In the present exemplary embodiment, the positive exposure step is illustrated, but the present invention is not limited thereto, and the negative exposure step may be performed according to the type of the photoinitiator, the binder, and the crosslinking agent.

Referring to FIG. 3, the developing process is performed with an alkaline developer after exposure to remove the non-exposed areas of the conductive layer (20 in FIG. 2). Therefore, the electrode 21 of a desired pattern is formed.

At this time, the alkaline developer may be an aqueous solution containing a base, and the base is lithium hydroxide, sodium hydroxide, potassium hydroxide, sodium hydrogen phosphate, diammonium hydrogen phosphate, dipotassium hydrogen phosphate, disodium hydrogen phosphate, ammonium dihydrogen phosphate, dihydrogen phosphate Inorganic alkaline compounds such as potassium, sodium dihydrogen phosphate, lithium silicate, sodium silicate, potassium silicate, lithium carbonate, sodium carbonate, potassium carbonate, lithium borate, sodium borate, potassium borate, and the like; Ammonia, tetramethylammonium hydroxide, trimethylhydroxyethylammonium hydroxide, monomethylamine, dimethylamine, trimethylamine, monoethylamine, diethylamine, triethylamine, monoisopropylamine, diisopropylamine, Organic alkaline compounds such as ethanolamine and the like. This is illustrative and the present invention is not limited by the kind of the alkaline developer.

The processing conditions of the developing step are conventional, and the type, concentration, developing time, developing temperature, and immersion method, rocking method, shower method, spray method, paddle method, and developing method such as a developer and the like can be appropriately selected. have. In addition, a cleaning process is usually performed after the developing process, and may include a process of removing unnecessary residues on the side surface and the substrate exposed portion of the electrode 21 after the developing process, as necessary.

In addition, a firing process is performed at a temperature of 550 ° C. to 650 ° C. for about 10 minutes to about 3 hours to prepare an electrode 21 having a fine pattern. At this time, the firing process may be performed under a reducing or oxidizing atmosphere.

The above-described method for forming a PDP electrode according to an embodiment of the present invention includes not only an address electrode to which a predetermined voltage is applied so as to cause an address discharge against the Y electrode in driving the PDP, but also an alternating voltage is applied to each other.
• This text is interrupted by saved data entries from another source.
Lemma processRow_rowSpan_outside_table_witness :
  (exists e, processRow [Samples.cell None (Some 2) []] None None None None None []
             = Some (Err e))
  /\ (exists e, processColumns [Samples.cell None (Some 2) []] None []
                = Some (Err e)).
Proof.
  destruct (processRow_rowSpan_outside_table [Samples.cell None (Some 2) []]
              None None None None None []) as [Hrow Hcols].
  split.
  - apply Hrow.
    + intros col Hcol. apply list_elem_of_singleton in Hcol as ->. reflexivity.
    + exists 0%nat, (Samples.cell None (Some 2) []). split; reflexivity.
  - apply Hcols.
    + intros col Hcol. apply list_elem_of_singleton in Hcol as ->. reflexivity.
    + exists 0%nat, (Samples.cell None (Some 2) []). split; reflexivity.
Defined.

Lemma rowLoop_colSpan_past_widths_witness :
  rowLoop 1 [Samples.cell (Some 3) None []; Samples.placeholder] [10; 10]
    (Some [0; 0]) None None 0 [] emptyTracker []
  = Some (Err (TypeError "widths[i]._calcWidth")).
Proof.
  apply (rowLoop_colSpan_past_widths
           [Samples.cell (Some 3) None []; Samples.placeholder] [10; 10] [0; 0]
           None None 0 (Samples.cell (Some 3) None []) 3 10 0 [] emptyTracker []);
    try reflexivity; simpl; lia.
Defined.

Lemma gapArray_offsets_witness :
  exists gaps,
    gapArray [Samples.cell None None []; Samples.cell None None []] (Some 5)
    = Some gaps
    /\ length gaps = 2%nat /\ sumZ gaps = 5.
Proof.
  destruct (gapArray_offsets
              [Samples.cell None None []; Samples.cell None None []] 5)
    as (gaps & Hg & Hlen & _ & Hsum); [lia | discriminate |].
  exists gaps. split; [exact Hg |]. split; [exact Hlen |].
  rewrite <- Hsum, Hlen. reflexivity.
Defined.

End RowColumnEdges.

Module PageBreakMore.
Import PageBreak Decoration PageBreakFacts.

Lemma firstOccurrences_NoDup (rest : list Z) :
  forall pre : list Z, NoDup (firstOccurrences (pre ++ rest) (length pre) rest).
Proof.
  induction rest as [| e rest IH]; intros pre; simpl; [constructor |].
  specialize (IH (pre ++ [e])).
  pose proof (firstOccurrences_elem e rest (pre ++ [e])) as Helem.
  rewrite <- app_assoc, length_app in IH, Helem. simpl in IH, Helem.
  replace (length pre + 1)%nat with (S (length pre)) in IH, Helem by lia.
  destruct (indexOf e (pre ++ e :: rest)) as [i |]; [| exact IH].
  destruct (i =? length pre)%nat; [| exact IH].
  constructor; [| exact IH].
  rewrite Helem, not_elem_of_app, list_elem_of_singleton. tauto.
Qed.

(** X11. The page numbers of a node summary hold every page on which the
    node has a position, each once, and the first of them is the page of
    the node's first position. *)
Theorem pageNumbersOf_distinct_pages (ps : list position) :
  NoDup (pageNumbersOf ps)
  /\ (forall z, z ∈ pageNumbersOf ps <-> exists pos, pos ∈ ps /\ pageNumber pos = z)
  /\ head (pageNumbersOf ps) = option_map pageNumber (head ps).
Proof.
  split; [apply (firstOccurrences_NoDup (map pageNumber ps) []) |].
  split; [| apply pageNumbersOf_head].
  intros z. unfold pageNumbersOf.
  rewrite (firstOccurrences_elem z (map pageNumber ps) []), list_elem_of_fmap.
  split.
  - intros [(pos & -> & Hpos) _]. eauto.
  - intros (pos & Hpos & <-). split; [eauto |]. intros Hin. inversion Hin.
Qed.

Lemma copyFields_fold (n : node) (keys : list string) :
  forall (acc : gmap string jsval) (k : string),
  fold_left (fun acc key => if is_defined (prop n key)
                            then <[key := prop n key]> acc else acc) keys acc !! k
  = if decide (k ∈ keys /\ is_defined (prop n k) = true)
    then Some (prop n k) else acc !! k.
Proof.
  induction keys as [| key keys IH]; intros acc k; cbn [fold_left].
  - rewrite decide_False; [reflexivity |]. intros [Hin _]. inversion Hin.
  - rewrite IH.
    destruct (decide (k ∈ keys /\ is_defined (prop n k) = true)) as [[Hin Hd] | Hno].
    + rewrite decide_True; [reflexivity |]. split; [right; exact Hin | exact Hd].
    + destruct (decide (k = key)) as [-> | Hne].
      * destruct (is_defined (prop n key)) eqn:Hd.
        -- rewrite lookup_insert_eq, decide_True; [reflexivity |].
           split; [left | reflexivity].
        -- rewrite decide_False; [reflexivity |]. intros [_ Hd']. discriminate.
      * assert (Hacc : (if is_defined (prop n key)
                        then <[key := prop n key]> acc else acc) !! k = acc !! k).
        { destruct (is_defined (prop n key)); [| reflexivity].
          apply lookup_insert_ne. auto. }
        rewrite Hacc, decide_False; [reflexivity |].
        intros [Hin Hd]. apply elem_of_cons in Hin as [-> | Hin]; tauto.
Qed.

(** X12. The fields of a node summary are exactly the defined properties
    of the node among the fifteen keys that are copied: nothing else is
    copied, and no field is [undefined]. *)
Theorem copyFields_defined_keys (n : node) (k : string) (v : jsval) :
  copyFields n !! k = Some v
  <-> k ∈ infoKeys /\ prop n k = v /\ v <> JUndefined.
Proof.
  unfold copyFields. rewrite copyFields_fold, lookup_empty.
  destruct (decide (k ∈ infoKeys /\ is_defined (prop n k) = true)) as [[Hin Hd] | Hno].
  - split.
    + intros [= <-]. repeat split; auto. intros Hu. rewrite Hu in Hd. discriminate.
    + intros (_ & -> & _). reflexivity.
  - split; [discriminate |]. intros (Hin & <- & Hv). exfalso. apply Hno.
    split; [exact Hin |]. destruct (prop n k); auto; contradiction.
Qed.

Lemma evaluated_insert_info (h : store) (l l' : nat) (n : node) :
  isBefore n = isBefore (deref h l) ->
  pageBreakCalculated n = pageBreakCalculated (deref h l) ->
  evaluated (<[l := n]> h) l' = evaluated h l'.
Proof.
  intros Hb Hc. unfold evaluated. destruct (decide (l = l')) as [<- | Hne].
  - rewrite node_insert, Hb, Hc. reflexivity.
  - rewrite node_insert_ne by auto. reflexivity.
Qed.

Lemma fold_annotate_evaluated (k : nat) (nodes : list nat) :
  forall (h : store) (l : nat),
  evaluated (fold_left (annotate k) nodes h) l = evaluated h l.
Proof.
  induction nodes as [| x nodes IH]; simpl; intros h l; [reflexivity |].
  rewrite IH. unfold annotate. apply evaluated_insert_info; reflexivity.
Qed.

Lemma evaluated_setCalculated (h : store) (l l' : nat) :
  evaluated (<[l := setCalculated (deref h l)]> h) l'
  = (evaluated h l' || bool_decide (l = l')).
Proof.
  unfold evaluated. destruct (decide (l = l')) as [<- | Hne].
  - rewrite node_insert, bool_decide_eq_true_2 by reflexivity. simpl.
    rewrite !orb_true_r. reflexivity.
  - rewrite node_insert_ne, bool_decide_eq_false_2 by auto.
    rewrite orb_false_r. reflexivity.
Qed.

Section WithPredicate.
Context {PS : Type}.

(** What a scan does to the nodes: those dealt with stay so; when it asks
    for no break, every node it went over is dealt with; when it asks for
    one, a node it had not dealt with now is. *)
Lemma scan_evaluated (fct : predicate PS) (nodes : list nat) (rest : list nat) :
  forall (index : nat) (h : store) (ps : PS) fired h' ps',
  scan fct nodes index rest h ps = (fired, h', ps') ->
  (forall l, evaluated h l = true -> evaluated h' l = true)
  /\ (fired = false -> forall l, l ∈ rest -> evaluated h' l = true)
  /\ (fired = true ->
      exists l, l ∈ rest /\ evaluated h l = false /\ evaluated h' l = true).
Proof.
  induction rest as [| l0 rest IH]; simpl; intros index h ps fired h' ps' Hs.
  - injection Hs as <- <- <-. split; [auto |]. split; [| discriminate].
    intros _ l Hl. inversion Hl.
  - destruct (isBefore (deref h l0)) eqn:Hb;
      [| destruct (pageBreakCalculated (deref h l0)) eqn:Hc]; simpl in Hs.
    + destruct (IH _ _ _ _ _ _ Hs) as (Hmono & Hall & Hex).
      split; [exact Hmono |]. split.
      * intros Hf l Hl. apply elem_of_cons in Hl as [-> | Hl]; [| auto].
        apply Hmono. unfold evaluated. rewrite Hb. reflexivity.
      * intros Hf. destruct (Hex Hf) as (l & Hl & H1 & H2).
        exists l. split; [right; exact Hl | auto].
    + destruct (IH _ _ _ _ _ _ Hs) as (Hmono & Hall & Hex).
      split; [exact Hmono |]. split.
      * intros Hf l Hl. apply elem_of_cons in Hl as [-> | Hl]; [| auto].
        apply Hmono. unfold evaluated. rewrite Hc. apply orb_true_r.
      * intros Hf. destruct (Hex Hf) as (l & Hl & H1 & H2).
        exists l. split; [right; exact Hl | auto].
    + set (h1 := <[l0 := setCalculated (deref h l0)]> h) in *.
      assert (Hev0 : evaluated h l0 = false)
        by (unfold evaluated; rewrite Hb, Hc; reflexivity).
      assert (Hev1 : forall l, evaluated h1 l
                               = (evaluated h l || bool_decide (l0 = l)))
        by (intros l; apply evaluated_setCalculated).
      match type of Hs with
      | context [fct ps ?i ?f ?n ?p] => destruct (fct ps i f n p) as [[|] ps1]
      end.
      * injection Hs as <- <- <-.
        assert (Hev2 : forall l,
                  evaluated (<[l0 := setPageBreak (JStr "before") (deref h1 l0)]> h1) l
                  = (evaluated h1 l || bool_decide (l0 = l))).
        { intros l. unfold evaluated. destruct (decide (l0 = l)) as [<- | Hne].
          - rewrite node_insert, setPageBreak_before,
              bool_decide_eq_true_2 by reflexivity.
            rewrite orb_true_r. reflexivity.
          - rewrite node_insert_ne, bool_decide_eq_false_2 by auto.
            rewrite orb_false_r. reflexivity. }
        split; [| split; [discriminate |]].
        -- intros l Hl. rewrite Hev2, Hev1, Hl. reflexivity.
        -- intros _. exists l0. split; [left |]. split; [exact Hev0 |].
           rewrite Hev2, bool_decide_eq_true_2 by reflexivity. apply orb_true_r.
      * destruct (IH _ _ _ _ _ _ Hs) as (Hmono & Hall & Hex).
        split; [| split].
        -- intros l Hl. apply Hmono. rewrite Hev1, Hl. reflexivity.
        -- intros Hf l Hl. apply elem_of_cons in Hl as [-> | Hl]; [| auto].
           apply Hmono. rewrite Hev1, bool_decide_eq_true_2 by reflexivity.
           apply orb_true_r.
        -- intros Hf. destruct (Hex Hf) as (l & Hl & H1 & H2).
           exists l. split; [right; exact Hl |]. split; [| exact H2].
           rewrite Hev1 in H1. apply orb_false_elim in H1 as [H1 _]. exact H1.
Qed.

(** Over nodes that are all dealt with, the scan calls nothing and
    changes nothing. *)
Lemma scan_idle (fct : predicate PS) (nodes : list nat) (rest : list nat) :
  forall (index : nat) (h : store) (ps : PS),
  (forall l, l ∈ rest -> evaluated h l = true) ->
  scan fct nodes index rest h ps = (false, h, ps).
Proof.
  induction rest as [| l0 rest IH]; simpl; intros index h ps Hall; [reflexivity |].
  pose proof (Hall l0 ltac:(left)) as H0. unfold evaluated in H0.
  destruct (isBefore (deref h l0)), (pageBreakCalculated (deref h l0));
    try discriminate; simpl; apply IH; intros l Hl; apply Hall; right; exact Hl.
Qed.

Lemma withPositions_geometry (h h' : store) (nodes : list nat) :
  (forall l, geometry (deref h' l) = geometry (deref h l)) ->
  withPositions h' nodes = withPositions h nodes.
Proof.
  intros Hg. unfold withPositions. apply filter_ext. intros l.
  specialize (Hg l). unfold geometry in Hg. injection Hg as _ _ _ _ ->.
  reflexivity.
Qed.

Lemma addPageBreaks_frame (fct : predicate PS) (nodes : list nat) (k : nat)
  (h : store) (ps : PS) fired h' ps' :
  addPageBreaksIfNecessary (Some fct) nodes k h ps = (fired, h', ps') ->
  (forall l, geometry (deref h' l) = geometry (deref h l))
  /\ (forall l, evaluated h l = true -> evaluated h' l = true)
  /\ (fired = false ->
      forall l, l ∈ withPositions h nodes -> evaluated h' l = true)
  /\ (fired = true ->
      exists l, l ∈ nodes /\ evaluated h l = false /\ evaluated h' l = true).
Proof.
  unfold addPageBreaksIfNecessary. intros Hs.
  destruct (scan_frame fct _ _ _ _ _ _ _ _ Hs) as [_ Hg].
  destruct (scan_evaluated fct _ _ _ _ _ _ _ _ Hs) as (Hmono & Hall & Hex).
  split; [| split; [| split]].
  - intros l. rewrite Hg. apply fold_annotate_geometry.
  - intros l Hl. apply Hmono. rewrite fold_annotate_evaluated. exact Hl.
  - exact Hall.
  - intros Hf. destruct (Hex Hf) as (l & Hl & H1 & H2).
    exists l. split; [exact (elem_of_withPositions _ _ _ Hl) |].
    rewrite fold_annotate_evaluated in H1. auto.
Qed.

(** X13. When [addPageBreaksIfNecessary] asks for no break, every node of
    the list that has a position is marked ['before'] or evaluated, and a
    further call on the same nodes does not call the predicate, whatever
    state it is in, and asks for no break either. *)
Theorem addPageBreaks_settled (fct : predicate PS) (nodes : list nat) (k : nat)
  (h : store) (ps : PS) (h' : store) (ps' : PS) :
  addPageBreaksIfNecessary (Some fct) nodes k h ps = (false, h', ps') ->
  (forall l, l ∈ nodes -> positions (deref h l) <> [] -> evaluated h' l = true)
  /\ forall (k2 : nat) (ps2 : PS),
       exists h2, addPageBreaksIfNecessary (Some fct) nodes k2 h' ps2
                  = (false, h2, ps2).
Proof.
  intros Hs. destruct (addPageBreaks_frame _ _ _ _ _ _ _ _ Hs)
    as (Hg & _ & Hall & _).
  specialize (Hall eq_refl). split.
  - intros l Hl Hpos. apply Hall. unfold withPositions.
    apply list_elem_of_In, filter_In. split; [apply list_elem_of_In, Hl |].
    destruct (positions (deref h l)); [contradiction | reflexivity].
  - intros k2 ps2. unfold addPageBreaksIfNecessary.
    rewrite (withPositions_geometry h h' nodes Hg).
    eexists. apply scan_idle. intros l Hl.
    rewrite fold_annotate_evaluated. apply Hall, Hl.
Qed.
It can also be applied in forming the X electrode or the Y electrode causing the discharge.

In addition, the present invention provides a PDP electrode formed according to the PDP electrode forming method.
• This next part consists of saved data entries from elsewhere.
(** [operator++] *)
Definition incr (it : t) : option t :=
  let it1 := set_chunk_iterator it (chunk_iterator it + 1) in
  match advance_chunk_if_needed it1 with
  | (false, it2) => Some it2
  | (true, it2) =>
      match unit_at it2 (chunk_iterator it2) with
      | None => None
      | Some c =>
          if is_high_surrogate c then
            Some (snd (advance_chunk_if_needed
                         (set_chunk_iterator it2 (chunk_iterator it2 + 1))))
          else Some it2
      end
  end.

(** [operator--] *)
Definition decr (it : t) : option t :=
  let moved :=
    if chunk_iterator it =? chunk_begin it then
      if 0 <? chunk_index it then
        match chunk_at (chunks it) (chunk_index it - 1) with
        | None => None
        | Some c =>
            Some {| chunks := chunks it; chunk_index := chunk_index it - 1;
                    chunk_begin := 0; chunk_end := Z.of_nat (length c);
                    chunk_iterator := Z.of_nat (length c) - 1 |}
        end
      else Some it
    else Some (set_chunk_iterator it (chunk_iterator it - 1)) in
  match moved with
  | None => None
  | Some it1 =>
      if negb (chunk_iterator it1 =? chunk_begin it1) then
        match unit_at it1 (chunk_iterator it1) with
        | None => None
        | Some c =>
            if is_low_surrogate c then
              Some (set_chunk_iterator it1 (chunk_iterator it1 - 1))
            else Some it1
        end
      else Some it1
  end.

(** [operator*] *)
Definition deref (it : t) : option Z :=
  match unit_at it (chunk_iterator it) with
  | None => None
  | Some c =>
      if is_high_surrogate c then
        let next_iterator := chunk_iterator it + 1 in
        if negb (next_iterator =? chunk_end it) then
          match unit_at it next_iterator with
          | None => None
          | Some n =>
              Some (Z.lor (Z.shiftl (Z.land c 1023) 10) (Z.land n 1023) + 65536)
          end
        else Some c
      else Some c
  end.

(** [operator==] *)
Definition eqb (a b : t) : bool :=
  if chunk_index a =? UINT32_MAX then chunk_index b =? UINT32_MAX
  else (chunk_index a =? chunk_index b)
       && (chunk_iterator a =? chunk_iterator b).

(** An iterator that rests on a code unit: its chunk exists, the three
    positions are those of that chunk and [chunk_iterator] is inside it. *)
Definition on_unit (it : t) : Prop :=
  exists c,
    chunk_at (chunks it) (chunk_index it) = Some c
    /\ chunk_begin it = 0
    /\ chunk_end it = Z.of_nat (length c)
    /\ 0 <= chunk_iterator it < chunk_end it.

(** The code point of a surrogate pair, as UTF-16 defines it. *)
Definition code_point (hi lo : Z) : Z :=
  65536 + (hi - 55296) * 1024 + (lo - 56320).


End Iterator.

(** ** The start of a search *)

Section Search.

Context {Text TextSlice Patch Serializer Deserializer : Type}.
Context {TO : TextOps Text TextSlice}.
Context {PO : PatchOps Text Patch Serializer Deserializer}.

(** [TextBuffer::search], from [vector<TextSlice> chunks = this->chunks()]
    to the construction of [Iterator(chunks)], the first argument of
    [regex_search]; the regular expression engine itself is outside the
    translation unit. The outer [None] is an iteration budget that ran
    out, the inner one the read of [chunks[0]] in a vector without
    elements. *)
Definition search_begin (fuel : nat) (b : @TextBuffer Text Patch)
    : option (option Iterator.t) :=
  match chunks fuel b with
  | None => None
  | Some cs => Some (Iterator.of_chunks (map TextSlice_units cs))
  end.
The PDP electrode includes aluminum and glass frit in which a surface treatment agent remains on the surface of the aluminum particles. The PDP electrode has a specific resistance of 20 μΩ · cm or less.

By baking the above-described PDP electrode paste, aluminum particles may be necked to form a conductive PDP electrode. The PDP electrode paste prevents the oxidation of aluminum particles even after the firing process, thereby producing a PDP electrode having a specific resistance of 20 μΩ · cm or less. Oxidation of the aluminum particles can be prevented by the surface treating agent remaining even after the firing step. The smaller the specific resistance of the electrode, the better the conductivity. The present invention provides a PDP electrode having a specific resistance of at least 20 μΩ · cm or less as compared with an aluminum electrode having approximately 100 μΩ · cm or more. 20 μΩ · cm is the minimum required resistivity value that can be used as an electrode of PDP with 90% reliability as a product.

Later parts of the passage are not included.